--- START ---

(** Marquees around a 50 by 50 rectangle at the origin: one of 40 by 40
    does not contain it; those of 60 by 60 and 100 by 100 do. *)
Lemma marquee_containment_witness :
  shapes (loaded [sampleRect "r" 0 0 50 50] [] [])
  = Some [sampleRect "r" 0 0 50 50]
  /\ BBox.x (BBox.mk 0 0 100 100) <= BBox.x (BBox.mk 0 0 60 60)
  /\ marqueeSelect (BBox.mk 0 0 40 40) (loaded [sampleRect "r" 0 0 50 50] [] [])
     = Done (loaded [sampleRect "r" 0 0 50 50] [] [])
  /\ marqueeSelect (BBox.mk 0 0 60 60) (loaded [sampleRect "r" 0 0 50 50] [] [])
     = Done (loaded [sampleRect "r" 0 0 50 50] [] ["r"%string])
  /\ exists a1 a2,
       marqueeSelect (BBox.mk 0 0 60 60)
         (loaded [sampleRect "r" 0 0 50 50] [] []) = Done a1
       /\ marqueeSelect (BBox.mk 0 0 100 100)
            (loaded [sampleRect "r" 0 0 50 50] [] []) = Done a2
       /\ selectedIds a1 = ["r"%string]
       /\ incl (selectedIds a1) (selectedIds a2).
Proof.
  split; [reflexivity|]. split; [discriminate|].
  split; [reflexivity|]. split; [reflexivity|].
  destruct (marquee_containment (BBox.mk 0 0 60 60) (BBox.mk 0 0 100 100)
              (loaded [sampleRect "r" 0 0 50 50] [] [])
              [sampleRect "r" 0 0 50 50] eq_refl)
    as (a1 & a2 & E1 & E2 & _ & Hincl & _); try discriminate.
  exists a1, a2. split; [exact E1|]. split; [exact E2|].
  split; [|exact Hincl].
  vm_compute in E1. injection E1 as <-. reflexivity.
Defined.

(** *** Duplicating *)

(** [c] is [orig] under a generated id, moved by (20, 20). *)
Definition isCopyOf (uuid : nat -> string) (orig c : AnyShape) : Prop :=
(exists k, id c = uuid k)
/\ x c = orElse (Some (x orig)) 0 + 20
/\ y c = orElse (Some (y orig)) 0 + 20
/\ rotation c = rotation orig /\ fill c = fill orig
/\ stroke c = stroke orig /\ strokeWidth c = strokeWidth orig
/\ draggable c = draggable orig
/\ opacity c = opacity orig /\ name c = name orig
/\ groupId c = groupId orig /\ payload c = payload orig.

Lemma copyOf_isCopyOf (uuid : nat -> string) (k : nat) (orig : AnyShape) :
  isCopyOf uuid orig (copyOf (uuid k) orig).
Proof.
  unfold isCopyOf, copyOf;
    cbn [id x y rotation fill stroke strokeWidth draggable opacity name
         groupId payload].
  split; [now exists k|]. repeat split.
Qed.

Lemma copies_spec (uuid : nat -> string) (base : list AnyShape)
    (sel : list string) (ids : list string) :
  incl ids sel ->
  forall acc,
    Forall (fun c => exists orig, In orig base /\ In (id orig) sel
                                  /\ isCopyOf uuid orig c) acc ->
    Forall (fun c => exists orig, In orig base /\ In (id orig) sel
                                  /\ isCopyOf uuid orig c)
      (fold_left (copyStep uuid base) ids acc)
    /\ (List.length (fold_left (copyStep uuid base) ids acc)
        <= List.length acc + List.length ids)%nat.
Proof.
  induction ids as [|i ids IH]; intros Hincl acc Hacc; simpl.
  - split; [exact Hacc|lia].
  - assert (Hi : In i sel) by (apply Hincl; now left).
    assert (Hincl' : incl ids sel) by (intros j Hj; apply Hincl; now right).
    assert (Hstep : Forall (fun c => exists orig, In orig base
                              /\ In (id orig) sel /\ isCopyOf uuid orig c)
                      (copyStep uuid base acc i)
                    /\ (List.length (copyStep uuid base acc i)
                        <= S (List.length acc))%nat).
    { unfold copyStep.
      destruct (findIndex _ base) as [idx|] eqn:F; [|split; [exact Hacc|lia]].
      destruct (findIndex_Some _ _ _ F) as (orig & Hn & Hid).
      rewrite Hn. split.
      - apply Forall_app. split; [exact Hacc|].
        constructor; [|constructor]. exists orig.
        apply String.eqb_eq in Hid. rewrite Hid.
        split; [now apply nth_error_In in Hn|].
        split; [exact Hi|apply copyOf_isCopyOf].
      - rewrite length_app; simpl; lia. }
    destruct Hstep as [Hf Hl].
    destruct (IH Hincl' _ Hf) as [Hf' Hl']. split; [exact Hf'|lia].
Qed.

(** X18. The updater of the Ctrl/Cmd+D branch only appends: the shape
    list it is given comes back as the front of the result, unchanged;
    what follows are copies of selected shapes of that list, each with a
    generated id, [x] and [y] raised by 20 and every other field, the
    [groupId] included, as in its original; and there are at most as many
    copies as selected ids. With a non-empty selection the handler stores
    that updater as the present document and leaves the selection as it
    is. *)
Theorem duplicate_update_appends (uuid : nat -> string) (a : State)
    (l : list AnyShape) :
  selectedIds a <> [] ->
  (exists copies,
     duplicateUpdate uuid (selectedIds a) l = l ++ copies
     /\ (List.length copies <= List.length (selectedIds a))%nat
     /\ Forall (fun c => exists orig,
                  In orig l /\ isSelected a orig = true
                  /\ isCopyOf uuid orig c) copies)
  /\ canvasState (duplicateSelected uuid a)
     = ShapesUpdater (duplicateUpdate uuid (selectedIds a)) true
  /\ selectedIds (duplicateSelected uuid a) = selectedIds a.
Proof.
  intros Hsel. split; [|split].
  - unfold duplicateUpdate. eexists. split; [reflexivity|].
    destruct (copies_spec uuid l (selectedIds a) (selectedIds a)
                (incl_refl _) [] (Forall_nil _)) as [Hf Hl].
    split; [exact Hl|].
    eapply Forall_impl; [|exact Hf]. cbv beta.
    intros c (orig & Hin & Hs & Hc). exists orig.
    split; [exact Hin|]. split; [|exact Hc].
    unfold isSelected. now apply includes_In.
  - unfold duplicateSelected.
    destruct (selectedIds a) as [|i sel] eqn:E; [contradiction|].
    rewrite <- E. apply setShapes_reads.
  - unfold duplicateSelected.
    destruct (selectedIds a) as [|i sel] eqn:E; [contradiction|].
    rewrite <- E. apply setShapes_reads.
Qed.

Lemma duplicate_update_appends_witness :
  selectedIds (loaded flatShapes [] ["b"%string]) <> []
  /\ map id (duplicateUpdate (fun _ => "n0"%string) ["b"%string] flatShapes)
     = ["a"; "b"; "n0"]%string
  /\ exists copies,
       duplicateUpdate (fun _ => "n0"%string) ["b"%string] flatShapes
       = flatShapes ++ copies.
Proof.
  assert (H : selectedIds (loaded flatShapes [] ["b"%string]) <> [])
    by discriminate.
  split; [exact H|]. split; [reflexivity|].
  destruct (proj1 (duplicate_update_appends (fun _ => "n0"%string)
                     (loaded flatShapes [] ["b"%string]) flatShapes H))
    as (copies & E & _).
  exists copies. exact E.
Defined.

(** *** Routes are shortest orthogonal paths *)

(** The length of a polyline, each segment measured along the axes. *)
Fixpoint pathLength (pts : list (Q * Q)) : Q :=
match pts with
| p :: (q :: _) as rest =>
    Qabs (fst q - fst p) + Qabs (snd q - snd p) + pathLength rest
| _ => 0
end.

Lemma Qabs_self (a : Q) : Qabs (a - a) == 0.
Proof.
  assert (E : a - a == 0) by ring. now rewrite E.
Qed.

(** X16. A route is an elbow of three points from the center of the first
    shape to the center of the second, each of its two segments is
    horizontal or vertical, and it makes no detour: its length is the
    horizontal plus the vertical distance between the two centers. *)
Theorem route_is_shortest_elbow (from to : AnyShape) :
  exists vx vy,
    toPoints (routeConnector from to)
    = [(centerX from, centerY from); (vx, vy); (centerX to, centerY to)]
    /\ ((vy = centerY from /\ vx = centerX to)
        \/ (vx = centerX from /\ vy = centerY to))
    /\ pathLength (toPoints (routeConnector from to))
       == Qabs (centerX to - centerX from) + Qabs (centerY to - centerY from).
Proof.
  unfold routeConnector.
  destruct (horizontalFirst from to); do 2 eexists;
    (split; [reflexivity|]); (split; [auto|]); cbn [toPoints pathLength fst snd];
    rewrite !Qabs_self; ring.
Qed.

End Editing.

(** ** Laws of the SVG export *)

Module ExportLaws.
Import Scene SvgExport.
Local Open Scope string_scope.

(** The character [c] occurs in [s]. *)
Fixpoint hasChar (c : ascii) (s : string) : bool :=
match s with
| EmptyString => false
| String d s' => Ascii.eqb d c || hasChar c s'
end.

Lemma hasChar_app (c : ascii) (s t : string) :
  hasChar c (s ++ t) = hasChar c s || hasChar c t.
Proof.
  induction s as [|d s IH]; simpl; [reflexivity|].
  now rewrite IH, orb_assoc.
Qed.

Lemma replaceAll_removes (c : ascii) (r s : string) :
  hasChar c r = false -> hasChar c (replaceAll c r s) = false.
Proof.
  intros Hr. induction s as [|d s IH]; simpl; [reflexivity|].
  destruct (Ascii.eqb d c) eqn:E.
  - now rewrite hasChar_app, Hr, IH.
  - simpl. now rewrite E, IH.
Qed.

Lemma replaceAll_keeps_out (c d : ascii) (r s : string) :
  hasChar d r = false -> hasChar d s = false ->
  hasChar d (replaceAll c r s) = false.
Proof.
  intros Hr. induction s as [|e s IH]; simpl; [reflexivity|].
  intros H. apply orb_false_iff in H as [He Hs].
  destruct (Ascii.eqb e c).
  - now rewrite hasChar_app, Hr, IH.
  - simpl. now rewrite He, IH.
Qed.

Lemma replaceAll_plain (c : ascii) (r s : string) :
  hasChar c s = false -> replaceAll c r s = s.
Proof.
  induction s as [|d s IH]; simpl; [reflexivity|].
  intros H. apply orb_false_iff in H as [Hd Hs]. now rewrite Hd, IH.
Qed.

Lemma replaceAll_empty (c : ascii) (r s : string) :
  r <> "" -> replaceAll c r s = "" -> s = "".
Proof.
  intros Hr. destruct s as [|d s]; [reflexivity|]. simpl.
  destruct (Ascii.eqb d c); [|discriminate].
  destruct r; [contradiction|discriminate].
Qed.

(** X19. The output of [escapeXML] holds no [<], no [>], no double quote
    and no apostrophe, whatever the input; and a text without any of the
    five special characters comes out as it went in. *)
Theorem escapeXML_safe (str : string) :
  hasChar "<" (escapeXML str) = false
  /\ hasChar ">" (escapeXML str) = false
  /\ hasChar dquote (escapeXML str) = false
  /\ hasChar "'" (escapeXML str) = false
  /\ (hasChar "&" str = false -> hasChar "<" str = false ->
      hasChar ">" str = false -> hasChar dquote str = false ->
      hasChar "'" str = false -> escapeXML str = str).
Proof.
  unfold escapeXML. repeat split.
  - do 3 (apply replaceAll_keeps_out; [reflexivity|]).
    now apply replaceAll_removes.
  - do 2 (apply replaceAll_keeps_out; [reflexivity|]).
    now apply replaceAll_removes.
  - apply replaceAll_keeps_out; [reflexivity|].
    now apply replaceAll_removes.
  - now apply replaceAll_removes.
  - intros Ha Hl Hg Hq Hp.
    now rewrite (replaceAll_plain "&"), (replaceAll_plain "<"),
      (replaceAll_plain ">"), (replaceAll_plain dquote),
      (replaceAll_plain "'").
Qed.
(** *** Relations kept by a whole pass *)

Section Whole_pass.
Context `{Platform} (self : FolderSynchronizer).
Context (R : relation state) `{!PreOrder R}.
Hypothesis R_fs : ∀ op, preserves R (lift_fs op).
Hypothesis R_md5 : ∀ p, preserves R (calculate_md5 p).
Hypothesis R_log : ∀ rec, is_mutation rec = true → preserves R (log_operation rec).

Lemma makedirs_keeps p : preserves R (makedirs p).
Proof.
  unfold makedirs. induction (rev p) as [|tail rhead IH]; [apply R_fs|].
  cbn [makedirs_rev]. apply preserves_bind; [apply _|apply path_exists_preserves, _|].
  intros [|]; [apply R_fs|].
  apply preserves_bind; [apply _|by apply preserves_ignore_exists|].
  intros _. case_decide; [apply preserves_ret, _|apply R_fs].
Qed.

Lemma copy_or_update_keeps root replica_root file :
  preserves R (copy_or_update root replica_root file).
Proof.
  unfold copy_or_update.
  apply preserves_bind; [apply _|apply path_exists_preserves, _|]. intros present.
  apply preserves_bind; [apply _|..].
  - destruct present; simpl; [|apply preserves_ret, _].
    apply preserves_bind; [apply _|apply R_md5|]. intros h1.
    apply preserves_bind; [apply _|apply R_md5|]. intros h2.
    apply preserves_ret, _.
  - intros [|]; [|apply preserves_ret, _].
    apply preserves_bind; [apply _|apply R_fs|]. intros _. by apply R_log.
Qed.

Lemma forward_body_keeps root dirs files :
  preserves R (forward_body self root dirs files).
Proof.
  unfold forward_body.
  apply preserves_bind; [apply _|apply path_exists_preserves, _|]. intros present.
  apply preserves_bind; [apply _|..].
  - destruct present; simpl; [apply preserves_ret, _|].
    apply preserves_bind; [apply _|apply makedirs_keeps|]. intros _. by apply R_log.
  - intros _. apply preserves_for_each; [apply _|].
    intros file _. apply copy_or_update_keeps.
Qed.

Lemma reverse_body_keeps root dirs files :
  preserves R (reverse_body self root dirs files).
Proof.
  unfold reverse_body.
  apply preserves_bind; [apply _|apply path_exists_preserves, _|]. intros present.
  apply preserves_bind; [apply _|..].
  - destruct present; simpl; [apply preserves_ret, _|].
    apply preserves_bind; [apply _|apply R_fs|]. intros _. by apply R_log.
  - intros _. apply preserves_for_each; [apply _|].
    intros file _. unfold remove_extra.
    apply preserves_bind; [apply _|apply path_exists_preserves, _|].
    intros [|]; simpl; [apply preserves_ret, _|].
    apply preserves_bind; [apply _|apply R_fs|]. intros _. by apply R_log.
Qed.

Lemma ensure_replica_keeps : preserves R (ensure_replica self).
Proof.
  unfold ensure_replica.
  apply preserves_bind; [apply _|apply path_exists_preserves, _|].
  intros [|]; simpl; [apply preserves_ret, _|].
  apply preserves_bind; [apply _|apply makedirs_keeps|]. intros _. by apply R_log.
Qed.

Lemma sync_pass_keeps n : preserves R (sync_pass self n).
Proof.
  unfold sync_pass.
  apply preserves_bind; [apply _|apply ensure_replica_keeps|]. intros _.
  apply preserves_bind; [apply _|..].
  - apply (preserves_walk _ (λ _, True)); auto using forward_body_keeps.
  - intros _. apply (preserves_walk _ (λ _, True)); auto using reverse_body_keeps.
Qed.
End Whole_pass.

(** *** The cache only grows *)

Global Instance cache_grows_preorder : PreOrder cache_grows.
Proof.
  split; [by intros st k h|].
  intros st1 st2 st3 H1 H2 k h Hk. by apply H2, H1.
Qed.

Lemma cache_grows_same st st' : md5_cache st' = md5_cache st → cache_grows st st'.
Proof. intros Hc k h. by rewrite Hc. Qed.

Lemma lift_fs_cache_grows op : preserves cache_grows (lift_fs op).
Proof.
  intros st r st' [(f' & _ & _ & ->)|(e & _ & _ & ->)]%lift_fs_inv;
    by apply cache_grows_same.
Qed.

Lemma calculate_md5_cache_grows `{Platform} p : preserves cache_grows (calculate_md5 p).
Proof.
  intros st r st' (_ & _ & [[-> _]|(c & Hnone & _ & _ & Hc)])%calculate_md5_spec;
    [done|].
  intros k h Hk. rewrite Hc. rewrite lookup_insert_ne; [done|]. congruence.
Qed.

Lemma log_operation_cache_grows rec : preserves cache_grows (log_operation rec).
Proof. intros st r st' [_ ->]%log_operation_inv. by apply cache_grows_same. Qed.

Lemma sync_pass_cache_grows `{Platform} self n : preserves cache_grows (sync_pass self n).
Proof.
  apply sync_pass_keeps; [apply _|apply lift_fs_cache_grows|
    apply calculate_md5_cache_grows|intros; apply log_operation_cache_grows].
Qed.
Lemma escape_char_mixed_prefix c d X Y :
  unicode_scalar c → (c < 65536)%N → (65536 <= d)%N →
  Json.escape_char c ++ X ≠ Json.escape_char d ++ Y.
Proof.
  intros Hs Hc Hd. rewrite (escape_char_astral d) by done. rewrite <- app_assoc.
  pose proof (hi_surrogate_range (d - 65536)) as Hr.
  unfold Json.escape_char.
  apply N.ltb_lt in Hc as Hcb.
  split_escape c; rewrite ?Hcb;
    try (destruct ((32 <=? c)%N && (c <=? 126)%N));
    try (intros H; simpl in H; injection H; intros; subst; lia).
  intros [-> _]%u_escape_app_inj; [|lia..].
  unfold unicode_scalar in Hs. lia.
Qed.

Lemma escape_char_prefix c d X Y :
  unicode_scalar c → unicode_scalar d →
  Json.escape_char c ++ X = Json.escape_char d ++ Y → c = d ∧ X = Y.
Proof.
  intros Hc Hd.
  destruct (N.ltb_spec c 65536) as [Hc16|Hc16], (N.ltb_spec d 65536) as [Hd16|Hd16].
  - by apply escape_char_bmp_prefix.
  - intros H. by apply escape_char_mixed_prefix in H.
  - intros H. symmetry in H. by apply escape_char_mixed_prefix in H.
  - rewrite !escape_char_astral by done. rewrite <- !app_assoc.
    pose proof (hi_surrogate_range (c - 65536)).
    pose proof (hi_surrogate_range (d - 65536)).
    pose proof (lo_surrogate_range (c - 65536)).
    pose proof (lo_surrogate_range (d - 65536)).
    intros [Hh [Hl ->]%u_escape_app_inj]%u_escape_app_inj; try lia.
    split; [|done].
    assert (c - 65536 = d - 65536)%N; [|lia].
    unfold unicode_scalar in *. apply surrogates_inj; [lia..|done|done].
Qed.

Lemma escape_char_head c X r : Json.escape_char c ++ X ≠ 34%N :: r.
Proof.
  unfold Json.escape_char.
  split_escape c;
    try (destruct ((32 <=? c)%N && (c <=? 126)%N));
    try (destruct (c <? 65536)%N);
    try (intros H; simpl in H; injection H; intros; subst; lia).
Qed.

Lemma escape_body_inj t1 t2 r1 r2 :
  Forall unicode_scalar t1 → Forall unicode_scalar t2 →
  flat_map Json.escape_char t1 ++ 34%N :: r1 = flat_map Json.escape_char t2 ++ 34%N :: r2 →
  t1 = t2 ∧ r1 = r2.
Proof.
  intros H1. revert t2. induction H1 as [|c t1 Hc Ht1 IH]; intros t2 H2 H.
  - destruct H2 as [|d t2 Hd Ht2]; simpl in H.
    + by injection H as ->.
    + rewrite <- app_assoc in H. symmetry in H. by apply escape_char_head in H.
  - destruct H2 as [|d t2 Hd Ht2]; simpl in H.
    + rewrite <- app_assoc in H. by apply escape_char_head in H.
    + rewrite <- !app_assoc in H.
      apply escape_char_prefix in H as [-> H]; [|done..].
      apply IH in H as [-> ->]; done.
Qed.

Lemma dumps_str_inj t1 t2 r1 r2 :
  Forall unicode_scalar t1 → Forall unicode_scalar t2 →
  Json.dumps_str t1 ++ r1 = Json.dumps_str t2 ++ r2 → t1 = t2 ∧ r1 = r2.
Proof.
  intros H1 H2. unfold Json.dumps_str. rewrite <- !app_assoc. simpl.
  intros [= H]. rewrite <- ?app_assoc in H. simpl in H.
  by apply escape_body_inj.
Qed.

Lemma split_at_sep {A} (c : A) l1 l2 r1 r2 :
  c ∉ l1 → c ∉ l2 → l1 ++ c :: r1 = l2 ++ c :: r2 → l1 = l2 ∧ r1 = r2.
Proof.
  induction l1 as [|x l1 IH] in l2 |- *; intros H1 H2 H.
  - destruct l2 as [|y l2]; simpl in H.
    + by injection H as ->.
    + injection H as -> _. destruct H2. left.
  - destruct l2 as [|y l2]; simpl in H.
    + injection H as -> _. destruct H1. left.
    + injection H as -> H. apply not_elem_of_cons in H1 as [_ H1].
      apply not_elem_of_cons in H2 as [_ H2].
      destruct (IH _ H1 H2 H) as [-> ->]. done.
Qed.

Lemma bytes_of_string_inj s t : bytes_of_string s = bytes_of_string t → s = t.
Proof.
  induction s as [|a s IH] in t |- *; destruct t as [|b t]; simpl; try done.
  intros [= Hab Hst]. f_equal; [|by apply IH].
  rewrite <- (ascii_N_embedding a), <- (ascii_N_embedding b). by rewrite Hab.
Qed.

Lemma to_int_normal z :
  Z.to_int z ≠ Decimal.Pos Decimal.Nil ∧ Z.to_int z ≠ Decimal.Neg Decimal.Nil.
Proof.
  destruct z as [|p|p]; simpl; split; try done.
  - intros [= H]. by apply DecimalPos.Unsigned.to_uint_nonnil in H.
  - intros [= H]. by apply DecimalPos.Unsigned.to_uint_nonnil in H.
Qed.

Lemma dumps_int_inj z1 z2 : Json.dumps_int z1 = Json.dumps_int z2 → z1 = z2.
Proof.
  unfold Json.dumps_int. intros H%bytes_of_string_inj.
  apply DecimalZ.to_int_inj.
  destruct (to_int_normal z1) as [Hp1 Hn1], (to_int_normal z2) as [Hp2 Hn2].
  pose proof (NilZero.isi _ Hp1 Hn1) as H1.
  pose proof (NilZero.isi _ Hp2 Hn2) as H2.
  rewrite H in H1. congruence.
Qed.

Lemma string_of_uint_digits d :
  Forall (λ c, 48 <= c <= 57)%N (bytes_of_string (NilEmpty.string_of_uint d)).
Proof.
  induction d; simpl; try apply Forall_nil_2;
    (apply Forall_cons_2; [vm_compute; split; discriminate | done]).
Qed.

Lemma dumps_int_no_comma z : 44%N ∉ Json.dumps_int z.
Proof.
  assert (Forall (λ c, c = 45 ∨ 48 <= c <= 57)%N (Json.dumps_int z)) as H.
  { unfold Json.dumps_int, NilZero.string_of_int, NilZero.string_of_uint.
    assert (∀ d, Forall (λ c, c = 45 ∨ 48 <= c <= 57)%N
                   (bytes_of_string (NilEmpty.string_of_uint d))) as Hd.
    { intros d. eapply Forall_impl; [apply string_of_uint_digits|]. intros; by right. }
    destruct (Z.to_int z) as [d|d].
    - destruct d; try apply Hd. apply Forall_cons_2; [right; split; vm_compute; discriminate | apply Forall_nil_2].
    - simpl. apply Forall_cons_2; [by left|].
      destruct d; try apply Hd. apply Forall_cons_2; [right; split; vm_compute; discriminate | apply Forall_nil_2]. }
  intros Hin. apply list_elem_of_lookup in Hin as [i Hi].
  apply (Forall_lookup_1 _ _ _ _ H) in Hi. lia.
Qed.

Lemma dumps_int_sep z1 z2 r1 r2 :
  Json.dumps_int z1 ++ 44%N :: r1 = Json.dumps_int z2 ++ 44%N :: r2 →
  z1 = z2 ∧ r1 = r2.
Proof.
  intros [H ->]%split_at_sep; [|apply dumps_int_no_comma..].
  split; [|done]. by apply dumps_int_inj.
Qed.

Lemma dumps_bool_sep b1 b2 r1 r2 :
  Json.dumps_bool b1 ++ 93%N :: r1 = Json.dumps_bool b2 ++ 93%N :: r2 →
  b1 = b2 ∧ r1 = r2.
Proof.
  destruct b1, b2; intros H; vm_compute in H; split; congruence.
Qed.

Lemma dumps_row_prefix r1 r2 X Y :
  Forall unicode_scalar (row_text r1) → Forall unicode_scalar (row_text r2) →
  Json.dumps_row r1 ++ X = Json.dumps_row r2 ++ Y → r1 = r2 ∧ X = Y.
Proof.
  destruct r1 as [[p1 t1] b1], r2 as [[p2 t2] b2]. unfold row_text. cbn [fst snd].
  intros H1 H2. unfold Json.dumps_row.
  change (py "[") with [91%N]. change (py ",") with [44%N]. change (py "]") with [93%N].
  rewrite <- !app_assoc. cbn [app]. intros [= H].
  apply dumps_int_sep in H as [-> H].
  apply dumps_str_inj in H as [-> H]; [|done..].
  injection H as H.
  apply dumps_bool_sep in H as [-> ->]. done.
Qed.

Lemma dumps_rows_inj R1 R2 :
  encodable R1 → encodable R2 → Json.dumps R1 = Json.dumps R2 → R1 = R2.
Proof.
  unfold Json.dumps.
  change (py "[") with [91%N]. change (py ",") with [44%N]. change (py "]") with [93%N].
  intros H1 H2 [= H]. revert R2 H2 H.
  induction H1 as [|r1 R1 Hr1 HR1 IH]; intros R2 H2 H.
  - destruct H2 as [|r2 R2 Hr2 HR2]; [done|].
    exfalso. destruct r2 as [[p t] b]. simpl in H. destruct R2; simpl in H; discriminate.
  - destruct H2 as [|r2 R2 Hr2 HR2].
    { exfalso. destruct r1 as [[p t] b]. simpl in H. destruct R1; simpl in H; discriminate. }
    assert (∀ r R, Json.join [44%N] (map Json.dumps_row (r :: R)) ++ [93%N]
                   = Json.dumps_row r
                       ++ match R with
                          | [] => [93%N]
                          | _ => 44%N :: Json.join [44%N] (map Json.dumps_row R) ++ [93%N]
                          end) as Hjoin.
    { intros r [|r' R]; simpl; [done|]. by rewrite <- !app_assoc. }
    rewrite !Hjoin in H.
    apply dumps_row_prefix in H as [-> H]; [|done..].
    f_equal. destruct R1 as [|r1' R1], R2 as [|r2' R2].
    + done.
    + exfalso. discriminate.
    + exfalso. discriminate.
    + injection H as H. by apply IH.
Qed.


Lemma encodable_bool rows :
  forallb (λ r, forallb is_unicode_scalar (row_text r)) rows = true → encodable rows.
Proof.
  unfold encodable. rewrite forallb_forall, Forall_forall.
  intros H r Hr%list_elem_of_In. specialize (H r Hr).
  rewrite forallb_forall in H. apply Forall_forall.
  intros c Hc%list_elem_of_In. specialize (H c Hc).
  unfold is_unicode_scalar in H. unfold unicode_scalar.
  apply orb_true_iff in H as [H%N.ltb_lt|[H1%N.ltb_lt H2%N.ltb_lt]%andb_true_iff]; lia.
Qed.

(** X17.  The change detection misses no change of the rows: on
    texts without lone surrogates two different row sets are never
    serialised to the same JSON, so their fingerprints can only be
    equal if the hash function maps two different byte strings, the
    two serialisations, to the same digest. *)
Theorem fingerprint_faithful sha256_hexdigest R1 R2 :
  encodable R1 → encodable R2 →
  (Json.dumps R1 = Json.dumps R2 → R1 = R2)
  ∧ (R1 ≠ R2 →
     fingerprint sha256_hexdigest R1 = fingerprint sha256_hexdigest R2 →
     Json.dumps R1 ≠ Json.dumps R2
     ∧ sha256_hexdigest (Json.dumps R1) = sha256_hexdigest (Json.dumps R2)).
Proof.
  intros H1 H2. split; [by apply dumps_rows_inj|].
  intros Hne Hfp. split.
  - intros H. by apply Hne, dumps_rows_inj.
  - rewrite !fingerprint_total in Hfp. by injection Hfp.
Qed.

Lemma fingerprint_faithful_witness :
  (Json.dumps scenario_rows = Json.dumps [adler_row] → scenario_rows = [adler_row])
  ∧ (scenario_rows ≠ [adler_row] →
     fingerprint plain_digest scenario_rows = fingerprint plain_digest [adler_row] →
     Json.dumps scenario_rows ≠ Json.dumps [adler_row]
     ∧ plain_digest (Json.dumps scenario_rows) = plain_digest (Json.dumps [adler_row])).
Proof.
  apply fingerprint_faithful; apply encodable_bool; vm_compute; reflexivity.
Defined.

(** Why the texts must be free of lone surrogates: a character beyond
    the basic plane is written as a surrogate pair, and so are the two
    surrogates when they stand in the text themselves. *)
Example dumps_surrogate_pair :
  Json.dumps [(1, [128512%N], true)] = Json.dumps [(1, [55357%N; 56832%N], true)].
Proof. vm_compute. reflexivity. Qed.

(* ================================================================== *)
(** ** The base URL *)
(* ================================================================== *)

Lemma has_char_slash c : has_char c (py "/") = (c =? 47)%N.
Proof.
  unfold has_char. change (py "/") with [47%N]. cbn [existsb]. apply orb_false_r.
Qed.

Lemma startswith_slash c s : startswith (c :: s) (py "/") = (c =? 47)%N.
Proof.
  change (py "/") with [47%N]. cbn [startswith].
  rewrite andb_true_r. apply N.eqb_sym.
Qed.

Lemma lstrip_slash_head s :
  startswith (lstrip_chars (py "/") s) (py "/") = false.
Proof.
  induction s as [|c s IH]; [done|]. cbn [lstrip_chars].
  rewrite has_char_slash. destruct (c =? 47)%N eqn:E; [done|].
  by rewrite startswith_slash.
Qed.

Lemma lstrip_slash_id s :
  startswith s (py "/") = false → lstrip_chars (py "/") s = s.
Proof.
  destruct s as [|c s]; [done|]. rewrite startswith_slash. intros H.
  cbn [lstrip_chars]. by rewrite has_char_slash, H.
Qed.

--- END ---

Work instructions: Return the span of lines in the data above that opens at the line with "Lemma copies_spec (uuid" and closes at the line with "destruct Hstep as [Hf Hl].", exactly, ends included, nothing else.

Written solution:
Lemma copies_spec (uuid : nat -> string) (base : list AnyShape)
    (sel : list string) (ids : list string) :
  incl ids sel ->
  forall acc,
    Forall (fun c => exists orig, In orig base /\ In (id orig) sel
                                  /\ isCopyOf uuid orig c) acc ->
    Forall (fun c => exists orig, In orig base /\ In (id orig) sel
                                  /\ isCopyOf uuid orig c)
      (fold_left (copyStep uuid base) ids acc)
    /\ (List.length (fold_left (copyStep uuid base) ids acc)
        <= List.length acc + List.length ids)%nat.
Proof.
  induction ids as [|i ids IH]; intros Hincl acc Hacc; simpl.
  - split; [exact Hacc|lia].
  - assert (Hi : In i sel) by (apply Hincl; now left).
    assert (Hincl' : incl ids sel) by (intros j Hj; apply Hincl; now right).
    assert (Hstep : Forall (fun c => exists orig, In orig base
                              /\ In (id orig) sel /\ isCopyOf uuid orig c)
                      (copyStep uuid base acc i)
                    /\ (List.length (copyStep uuid base acc i)
                        <= S (List.length acc))%nat).
    { unfold copyStep.
      destruct (findIndex _ base) as [idx|] eqn:F; [|split; [exact Hacc|lia]].
      destruct (findIndex_Some _ _ _ F) as (orig & Hn & Hid).
      rewrite Hn. split.
      - apply Forall_app. split; [exact Hacc|].
        constructor; [|constructor]. exists orig.
        apply String.eqb_eq in Hid. rewrite Hid.
        split; [now apply nth_error_In in Hn|].
        split; [exact Hi|apply copyOf_isCopyOf].
      - rewrite length_app; simpl; lia. }
    destruct Hstep as [Hf Hl].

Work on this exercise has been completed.